GOAL OF THE EXERCISE → The response must consist of the lines below from the one with "String.substring 0 (String.length" through the one with "(** [normalizeString] of", exactly as they appear and with both ends kept.

START GIVEN INFORMATION

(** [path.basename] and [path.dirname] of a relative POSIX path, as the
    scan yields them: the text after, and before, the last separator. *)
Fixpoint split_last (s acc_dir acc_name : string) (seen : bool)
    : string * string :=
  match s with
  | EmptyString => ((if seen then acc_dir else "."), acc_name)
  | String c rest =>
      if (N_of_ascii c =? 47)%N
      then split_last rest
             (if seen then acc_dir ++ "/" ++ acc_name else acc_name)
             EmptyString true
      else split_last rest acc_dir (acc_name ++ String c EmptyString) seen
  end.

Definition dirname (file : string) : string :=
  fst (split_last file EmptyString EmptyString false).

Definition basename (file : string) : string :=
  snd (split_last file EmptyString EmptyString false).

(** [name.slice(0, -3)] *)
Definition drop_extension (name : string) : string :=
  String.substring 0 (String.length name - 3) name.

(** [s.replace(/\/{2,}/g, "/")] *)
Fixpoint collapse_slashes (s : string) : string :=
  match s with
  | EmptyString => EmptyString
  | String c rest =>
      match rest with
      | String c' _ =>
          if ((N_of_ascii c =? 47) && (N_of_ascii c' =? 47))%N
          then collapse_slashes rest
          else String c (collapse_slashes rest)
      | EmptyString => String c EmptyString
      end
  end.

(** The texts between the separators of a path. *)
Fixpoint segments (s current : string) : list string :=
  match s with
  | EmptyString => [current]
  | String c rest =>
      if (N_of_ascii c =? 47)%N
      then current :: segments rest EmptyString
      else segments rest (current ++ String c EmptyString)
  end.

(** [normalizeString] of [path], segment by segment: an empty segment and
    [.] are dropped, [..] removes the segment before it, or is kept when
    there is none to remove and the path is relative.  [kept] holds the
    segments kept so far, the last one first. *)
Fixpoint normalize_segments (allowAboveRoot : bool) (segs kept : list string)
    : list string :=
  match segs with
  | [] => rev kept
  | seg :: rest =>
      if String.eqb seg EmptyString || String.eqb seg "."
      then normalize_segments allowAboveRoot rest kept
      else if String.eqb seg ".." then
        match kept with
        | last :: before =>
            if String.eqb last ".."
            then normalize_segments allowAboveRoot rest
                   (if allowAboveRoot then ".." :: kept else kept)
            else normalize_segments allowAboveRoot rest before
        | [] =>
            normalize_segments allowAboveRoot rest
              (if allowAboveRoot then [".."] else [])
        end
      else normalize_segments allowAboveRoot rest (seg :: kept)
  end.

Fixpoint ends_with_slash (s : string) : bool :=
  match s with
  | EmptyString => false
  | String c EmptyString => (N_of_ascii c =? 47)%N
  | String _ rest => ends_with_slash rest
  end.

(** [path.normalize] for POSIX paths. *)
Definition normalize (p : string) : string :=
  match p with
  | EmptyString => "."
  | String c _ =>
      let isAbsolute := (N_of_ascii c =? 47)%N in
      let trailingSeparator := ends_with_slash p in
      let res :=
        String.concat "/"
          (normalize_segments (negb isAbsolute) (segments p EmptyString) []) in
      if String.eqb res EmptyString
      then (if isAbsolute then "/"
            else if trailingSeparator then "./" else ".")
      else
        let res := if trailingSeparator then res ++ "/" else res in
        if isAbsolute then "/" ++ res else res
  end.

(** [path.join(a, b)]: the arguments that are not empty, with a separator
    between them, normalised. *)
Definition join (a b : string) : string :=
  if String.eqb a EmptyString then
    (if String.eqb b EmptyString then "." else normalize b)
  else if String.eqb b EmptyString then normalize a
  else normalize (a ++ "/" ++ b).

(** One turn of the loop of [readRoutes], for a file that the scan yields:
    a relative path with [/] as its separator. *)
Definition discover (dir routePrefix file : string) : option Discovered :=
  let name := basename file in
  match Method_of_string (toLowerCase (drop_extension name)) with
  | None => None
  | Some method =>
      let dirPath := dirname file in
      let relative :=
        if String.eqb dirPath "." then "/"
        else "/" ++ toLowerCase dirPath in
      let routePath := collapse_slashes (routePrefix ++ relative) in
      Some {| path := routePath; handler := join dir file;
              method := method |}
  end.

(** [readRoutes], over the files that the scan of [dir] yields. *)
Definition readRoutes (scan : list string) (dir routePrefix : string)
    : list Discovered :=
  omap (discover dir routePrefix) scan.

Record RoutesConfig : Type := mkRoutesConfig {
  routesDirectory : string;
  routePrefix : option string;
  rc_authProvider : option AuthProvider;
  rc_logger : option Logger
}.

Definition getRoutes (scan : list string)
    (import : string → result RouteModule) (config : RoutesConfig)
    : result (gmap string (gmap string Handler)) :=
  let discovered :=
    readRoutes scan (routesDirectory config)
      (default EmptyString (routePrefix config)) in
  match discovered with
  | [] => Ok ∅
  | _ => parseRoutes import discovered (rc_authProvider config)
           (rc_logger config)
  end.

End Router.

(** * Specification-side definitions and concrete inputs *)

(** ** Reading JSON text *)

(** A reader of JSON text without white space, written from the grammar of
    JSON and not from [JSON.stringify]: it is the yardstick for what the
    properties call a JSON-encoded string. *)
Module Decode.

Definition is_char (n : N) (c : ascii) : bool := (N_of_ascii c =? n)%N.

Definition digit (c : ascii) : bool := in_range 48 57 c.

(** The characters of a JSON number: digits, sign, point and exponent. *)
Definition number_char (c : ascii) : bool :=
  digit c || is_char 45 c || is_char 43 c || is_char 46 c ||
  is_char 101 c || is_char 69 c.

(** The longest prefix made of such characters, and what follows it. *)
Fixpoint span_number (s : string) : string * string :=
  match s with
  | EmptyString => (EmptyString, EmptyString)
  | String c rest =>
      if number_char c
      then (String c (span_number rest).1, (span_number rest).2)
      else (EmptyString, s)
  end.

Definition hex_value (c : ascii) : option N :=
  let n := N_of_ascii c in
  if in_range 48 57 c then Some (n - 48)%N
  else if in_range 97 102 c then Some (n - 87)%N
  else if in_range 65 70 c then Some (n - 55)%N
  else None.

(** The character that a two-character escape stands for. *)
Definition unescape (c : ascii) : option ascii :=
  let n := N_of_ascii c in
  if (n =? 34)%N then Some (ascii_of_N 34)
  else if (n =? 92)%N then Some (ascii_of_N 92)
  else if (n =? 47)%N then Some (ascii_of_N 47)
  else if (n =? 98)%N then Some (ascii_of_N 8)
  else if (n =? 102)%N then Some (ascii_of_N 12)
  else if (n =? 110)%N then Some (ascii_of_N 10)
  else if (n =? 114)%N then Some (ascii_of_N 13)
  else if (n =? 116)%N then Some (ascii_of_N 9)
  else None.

END GIVEN INFORMATION

YOUR RESPONSE →
  String.substring 0 (String.length name - 3) name.

(** [s.replace(/\/{2,}/g, "/")] *)
Fixpoint collapse_slashes (s : string) : string :=
  match s with
  | EmptyString => EmptyString
  | String c rest =>
      match rest with
      | String c' _ =>
          if ((N_of_ascii c =? 47) && (N_of_ascii c' =? 47))%N
          then collapse_slashes rest
          else String c (collapse_slashes rest)
      | EmptyString => String c EmptyString
      end
  end.

(** The texts between the separators of a path. *)
Fixpoint segments (s current : string) : list string :=
  match s with
  | EmptyString => [current]
  | String c rest =>
      if (N_of_ascii c =? 47)%N
      then current :: segments rest EmptyString
      else segments rest (current ++ String c EmptyString)
  end.

(** [normalizeString] of [path], segment by segment: an empty segment and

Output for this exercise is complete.